### Materials provided
○ ○ ○ ○ ○ ○ ○
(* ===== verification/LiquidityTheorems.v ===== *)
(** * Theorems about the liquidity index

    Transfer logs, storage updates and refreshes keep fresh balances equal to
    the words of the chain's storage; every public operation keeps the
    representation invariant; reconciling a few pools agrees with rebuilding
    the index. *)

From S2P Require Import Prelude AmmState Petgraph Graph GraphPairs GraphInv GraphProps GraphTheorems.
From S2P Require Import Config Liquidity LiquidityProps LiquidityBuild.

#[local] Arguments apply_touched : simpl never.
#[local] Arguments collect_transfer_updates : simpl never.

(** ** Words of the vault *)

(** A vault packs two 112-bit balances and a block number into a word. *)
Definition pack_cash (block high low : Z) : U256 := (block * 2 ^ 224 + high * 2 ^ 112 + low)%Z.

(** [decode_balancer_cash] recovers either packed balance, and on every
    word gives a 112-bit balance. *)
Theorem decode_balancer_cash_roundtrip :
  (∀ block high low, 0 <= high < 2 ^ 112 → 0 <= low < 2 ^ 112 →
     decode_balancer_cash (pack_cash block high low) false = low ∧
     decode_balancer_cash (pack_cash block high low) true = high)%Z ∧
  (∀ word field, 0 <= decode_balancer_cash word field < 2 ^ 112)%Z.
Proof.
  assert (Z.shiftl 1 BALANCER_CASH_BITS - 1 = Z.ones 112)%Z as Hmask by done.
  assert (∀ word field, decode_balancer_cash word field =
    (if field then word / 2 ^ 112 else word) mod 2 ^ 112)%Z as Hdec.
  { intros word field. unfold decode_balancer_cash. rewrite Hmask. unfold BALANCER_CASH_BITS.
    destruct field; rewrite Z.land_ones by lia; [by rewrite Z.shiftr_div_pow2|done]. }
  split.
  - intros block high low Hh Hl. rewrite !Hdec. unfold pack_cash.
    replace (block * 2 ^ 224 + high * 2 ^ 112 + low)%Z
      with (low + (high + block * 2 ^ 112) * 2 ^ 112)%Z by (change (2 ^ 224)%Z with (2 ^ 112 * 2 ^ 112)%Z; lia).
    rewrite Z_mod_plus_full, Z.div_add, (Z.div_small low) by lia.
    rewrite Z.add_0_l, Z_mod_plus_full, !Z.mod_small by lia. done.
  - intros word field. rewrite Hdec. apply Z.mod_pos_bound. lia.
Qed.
○ ○ ○ ○ ○ ○ ○
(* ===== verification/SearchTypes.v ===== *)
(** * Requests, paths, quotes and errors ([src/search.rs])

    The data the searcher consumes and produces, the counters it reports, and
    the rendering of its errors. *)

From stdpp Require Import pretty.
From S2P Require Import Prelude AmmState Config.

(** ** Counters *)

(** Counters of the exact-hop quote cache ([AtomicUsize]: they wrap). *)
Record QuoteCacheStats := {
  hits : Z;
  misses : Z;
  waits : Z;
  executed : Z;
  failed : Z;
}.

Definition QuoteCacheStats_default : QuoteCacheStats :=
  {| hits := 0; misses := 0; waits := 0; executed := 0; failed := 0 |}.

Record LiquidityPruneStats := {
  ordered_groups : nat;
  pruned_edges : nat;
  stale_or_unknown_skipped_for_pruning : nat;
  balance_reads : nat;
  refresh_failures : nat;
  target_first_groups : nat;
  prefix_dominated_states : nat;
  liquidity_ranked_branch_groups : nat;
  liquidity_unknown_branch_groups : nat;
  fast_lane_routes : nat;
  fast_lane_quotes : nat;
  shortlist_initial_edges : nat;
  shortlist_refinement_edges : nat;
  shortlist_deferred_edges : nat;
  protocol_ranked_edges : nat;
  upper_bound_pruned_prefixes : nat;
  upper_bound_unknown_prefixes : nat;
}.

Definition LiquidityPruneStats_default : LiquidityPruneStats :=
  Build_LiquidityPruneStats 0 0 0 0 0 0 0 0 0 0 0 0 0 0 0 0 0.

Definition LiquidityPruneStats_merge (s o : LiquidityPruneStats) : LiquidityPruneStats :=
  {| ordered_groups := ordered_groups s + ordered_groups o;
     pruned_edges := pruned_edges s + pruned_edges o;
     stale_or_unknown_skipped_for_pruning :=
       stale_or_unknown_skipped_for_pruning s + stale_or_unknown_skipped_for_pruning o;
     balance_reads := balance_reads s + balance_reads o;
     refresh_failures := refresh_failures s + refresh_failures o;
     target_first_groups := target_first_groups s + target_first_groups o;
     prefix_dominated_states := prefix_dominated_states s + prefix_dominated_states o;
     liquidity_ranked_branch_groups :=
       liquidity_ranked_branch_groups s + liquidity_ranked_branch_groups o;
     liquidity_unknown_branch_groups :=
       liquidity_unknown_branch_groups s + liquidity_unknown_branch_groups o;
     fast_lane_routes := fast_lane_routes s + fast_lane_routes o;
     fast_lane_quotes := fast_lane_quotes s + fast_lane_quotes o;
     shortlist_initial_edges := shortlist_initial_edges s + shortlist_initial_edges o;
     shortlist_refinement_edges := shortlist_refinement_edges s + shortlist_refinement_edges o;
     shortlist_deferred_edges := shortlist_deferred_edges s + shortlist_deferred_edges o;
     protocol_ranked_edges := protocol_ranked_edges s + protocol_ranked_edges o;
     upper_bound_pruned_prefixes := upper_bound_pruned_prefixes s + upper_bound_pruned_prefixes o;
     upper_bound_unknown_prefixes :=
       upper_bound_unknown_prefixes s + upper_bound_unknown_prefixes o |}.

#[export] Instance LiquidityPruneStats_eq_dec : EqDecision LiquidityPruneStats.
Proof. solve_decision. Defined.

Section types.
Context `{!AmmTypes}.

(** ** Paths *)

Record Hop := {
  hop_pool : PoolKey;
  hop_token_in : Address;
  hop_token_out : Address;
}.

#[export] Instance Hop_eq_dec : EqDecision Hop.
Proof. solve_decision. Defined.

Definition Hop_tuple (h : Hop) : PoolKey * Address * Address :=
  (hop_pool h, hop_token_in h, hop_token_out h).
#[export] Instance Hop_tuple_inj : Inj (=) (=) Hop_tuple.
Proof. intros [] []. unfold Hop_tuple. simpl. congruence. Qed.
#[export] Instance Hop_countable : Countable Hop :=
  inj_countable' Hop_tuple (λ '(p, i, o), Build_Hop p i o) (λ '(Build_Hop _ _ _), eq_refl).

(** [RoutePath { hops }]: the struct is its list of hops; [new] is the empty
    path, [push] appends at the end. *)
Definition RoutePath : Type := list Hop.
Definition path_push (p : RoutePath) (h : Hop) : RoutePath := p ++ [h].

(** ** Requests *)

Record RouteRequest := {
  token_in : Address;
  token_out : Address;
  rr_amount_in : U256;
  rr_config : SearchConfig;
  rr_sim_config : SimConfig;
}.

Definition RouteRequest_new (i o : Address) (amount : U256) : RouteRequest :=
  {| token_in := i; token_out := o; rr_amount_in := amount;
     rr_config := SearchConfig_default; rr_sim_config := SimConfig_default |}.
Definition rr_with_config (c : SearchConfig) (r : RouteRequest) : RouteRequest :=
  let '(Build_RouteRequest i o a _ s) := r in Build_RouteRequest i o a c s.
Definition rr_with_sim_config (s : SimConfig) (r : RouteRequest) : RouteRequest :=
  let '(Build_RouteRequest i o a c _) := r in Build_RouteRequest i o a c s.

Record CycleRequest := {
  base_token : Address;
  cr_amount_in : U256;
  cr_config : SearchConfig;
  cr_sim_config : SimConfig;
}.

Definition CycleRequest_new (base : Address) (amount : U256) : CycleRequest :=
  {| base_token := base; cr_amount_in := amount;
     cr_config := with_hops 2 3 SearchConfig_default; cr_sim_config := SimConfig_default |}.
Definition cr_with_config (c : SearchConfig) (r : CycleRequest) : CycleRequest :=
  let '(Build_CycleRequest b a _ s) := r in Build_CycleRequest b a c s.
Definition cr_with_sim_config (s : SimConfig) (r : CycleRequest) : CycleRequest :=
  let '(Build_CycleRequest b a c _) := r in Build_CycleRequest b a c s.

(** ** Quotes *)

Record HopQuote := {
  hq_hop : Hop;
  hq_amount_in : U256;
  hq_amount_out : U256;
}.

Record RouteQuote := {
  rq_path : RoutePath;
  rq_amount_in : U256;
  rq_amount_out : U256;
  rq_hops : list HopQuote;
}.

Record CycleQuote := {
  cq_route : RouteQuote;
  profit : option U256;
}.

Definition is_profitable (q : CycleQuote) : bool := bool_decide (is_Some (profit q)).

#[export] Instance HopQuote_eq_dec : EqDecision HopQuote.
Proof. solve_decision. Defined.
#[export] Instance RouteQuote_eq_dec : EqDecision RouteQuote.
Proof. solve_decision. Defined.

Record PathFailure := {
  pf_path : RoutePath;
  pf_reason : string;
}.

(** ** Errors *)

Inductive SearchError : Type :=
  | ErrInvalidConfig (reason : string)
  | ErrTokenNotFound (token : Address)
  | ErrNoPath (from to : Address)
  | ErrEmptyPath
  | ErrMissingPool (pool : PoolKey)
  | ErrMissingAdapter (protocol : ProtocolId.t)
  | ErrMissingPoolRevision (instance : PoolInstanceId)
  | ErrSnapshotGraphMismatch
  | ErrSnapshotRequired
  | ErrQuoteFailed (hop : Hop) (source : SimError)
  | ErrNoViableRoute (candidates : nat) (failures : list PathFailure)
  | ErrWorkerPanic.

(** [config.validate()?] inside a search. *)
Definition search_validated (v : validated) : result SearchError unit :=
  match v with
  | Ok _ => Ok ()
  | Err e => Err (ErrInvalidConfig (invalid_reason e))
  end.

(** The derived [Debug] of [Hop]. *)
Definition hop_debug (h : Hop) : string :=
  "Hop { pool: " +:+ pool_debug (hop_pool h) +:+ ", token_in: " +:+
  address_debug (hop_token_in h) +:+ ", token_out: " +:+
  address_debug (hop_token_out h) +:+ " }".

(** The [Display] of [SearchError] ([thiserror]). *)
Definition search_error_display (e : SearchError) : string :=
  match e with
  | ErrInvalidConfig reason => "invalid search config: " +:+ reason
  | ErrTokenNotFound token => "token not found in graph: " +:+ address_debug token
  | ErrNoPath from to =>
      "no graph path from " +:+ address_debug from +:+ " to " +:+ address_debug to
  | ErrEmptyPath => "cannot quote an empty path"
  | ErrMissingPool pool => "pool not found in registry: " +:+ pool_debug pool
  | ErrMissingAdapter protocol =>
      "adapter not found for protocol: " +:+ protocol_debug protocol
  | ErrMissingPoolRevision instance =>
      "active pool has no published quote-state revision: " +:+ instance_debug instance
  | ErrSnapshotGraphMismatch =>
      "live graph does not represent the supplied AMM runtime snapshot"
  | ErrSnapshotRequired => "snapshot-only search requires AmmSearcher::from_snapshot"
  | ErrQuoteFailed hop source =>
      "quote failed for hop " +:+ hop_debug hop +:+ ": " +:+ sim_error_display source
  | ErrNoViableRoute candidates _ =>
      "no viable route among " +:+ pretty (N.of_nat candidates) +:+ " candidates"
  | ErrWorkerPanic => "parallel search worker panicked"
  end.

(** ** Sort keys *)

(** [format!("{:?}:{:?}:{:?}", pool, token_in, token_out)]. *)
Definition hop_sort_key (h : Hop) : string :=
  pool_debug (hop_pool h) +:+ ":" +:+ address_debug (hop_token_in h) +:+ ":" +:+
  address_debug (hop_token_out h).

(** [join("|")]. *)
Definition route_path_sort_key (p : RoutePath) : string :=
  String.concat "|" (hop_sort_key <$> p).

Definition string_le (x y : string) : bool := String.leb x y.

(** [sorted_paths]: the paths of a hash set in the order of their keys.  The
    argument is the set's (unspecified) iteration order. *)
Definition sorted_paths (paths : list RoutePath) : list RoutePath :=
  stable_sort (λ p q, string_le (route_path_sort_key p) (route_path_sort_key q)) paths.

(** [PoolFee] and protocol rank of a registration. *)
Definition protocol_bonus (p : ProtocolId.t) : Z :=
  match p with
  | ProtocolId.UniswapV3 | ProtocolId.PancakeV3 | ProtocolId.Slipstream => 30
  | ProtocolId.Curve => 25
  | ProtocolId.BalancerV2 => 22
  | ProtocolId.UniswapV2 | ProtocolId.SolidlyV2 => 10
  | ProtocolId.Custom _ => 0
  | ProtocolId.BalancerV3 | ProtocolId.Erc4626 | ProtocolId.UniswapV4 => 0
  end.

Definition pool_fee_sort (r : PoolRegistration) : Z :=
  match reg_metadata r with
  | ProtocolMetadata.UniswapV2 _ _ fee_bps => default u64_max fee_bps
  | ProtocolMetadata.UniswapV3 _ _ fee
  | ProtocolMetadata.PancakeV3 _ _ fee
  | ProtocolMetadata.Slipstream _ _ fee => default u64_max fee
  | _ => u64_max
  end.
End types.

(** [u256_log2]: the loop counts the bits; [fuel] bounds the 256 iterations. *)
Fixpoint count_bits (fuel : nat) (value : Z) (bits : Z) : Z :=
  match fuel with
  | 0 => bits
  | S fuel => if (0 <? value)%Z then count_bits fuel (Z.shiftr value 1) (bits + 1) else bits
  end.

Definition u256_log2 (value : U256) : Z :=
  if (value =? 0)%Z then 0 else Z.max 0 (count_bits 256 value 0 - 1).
○ ○ ○ ○ ○ ○ ○
### Problem statement
Out of the entries above, write out only the lines between the line holding "Definition RouteRequest_new (i" and the line holding "cr_amount_in := amount;", inclusive, each exactly as given.

### Response to this task
Definition RouteRequest_new (i o : Address) (amount : U256) : RouteRequest :=
  {| token_in := i; token_out := o; rr_amount_in := amount;
     rr_config := SearchConfig_default; rr_sim_config := SimConfig_default |}.
Definition rr_with_config (c : SearchConfig) (r : RouteRequest) : RouteRequest :=
  let '(Build_RouteRequest i o a _ s) := r in Build_RouteRequest i o a c s.
Definition rr_with_sim_config (s : SimConfig) (r : RouteRequest) : RouteRequest :=
  let '(Build_RouteRequest i o a c _) := r in Build_RouteRequest i o a c s.

Record CycleRequest := {
  base_token : Address;
  cr_amount_in : U256;
  cr_config : SearchConfig;
  cr_sim_config : SimConfig;
}.

Definition CycleRequest_new (base : Address) (amount : U256) : CycleRequest :=
  {| base_token := base; cr_amount_in := amount;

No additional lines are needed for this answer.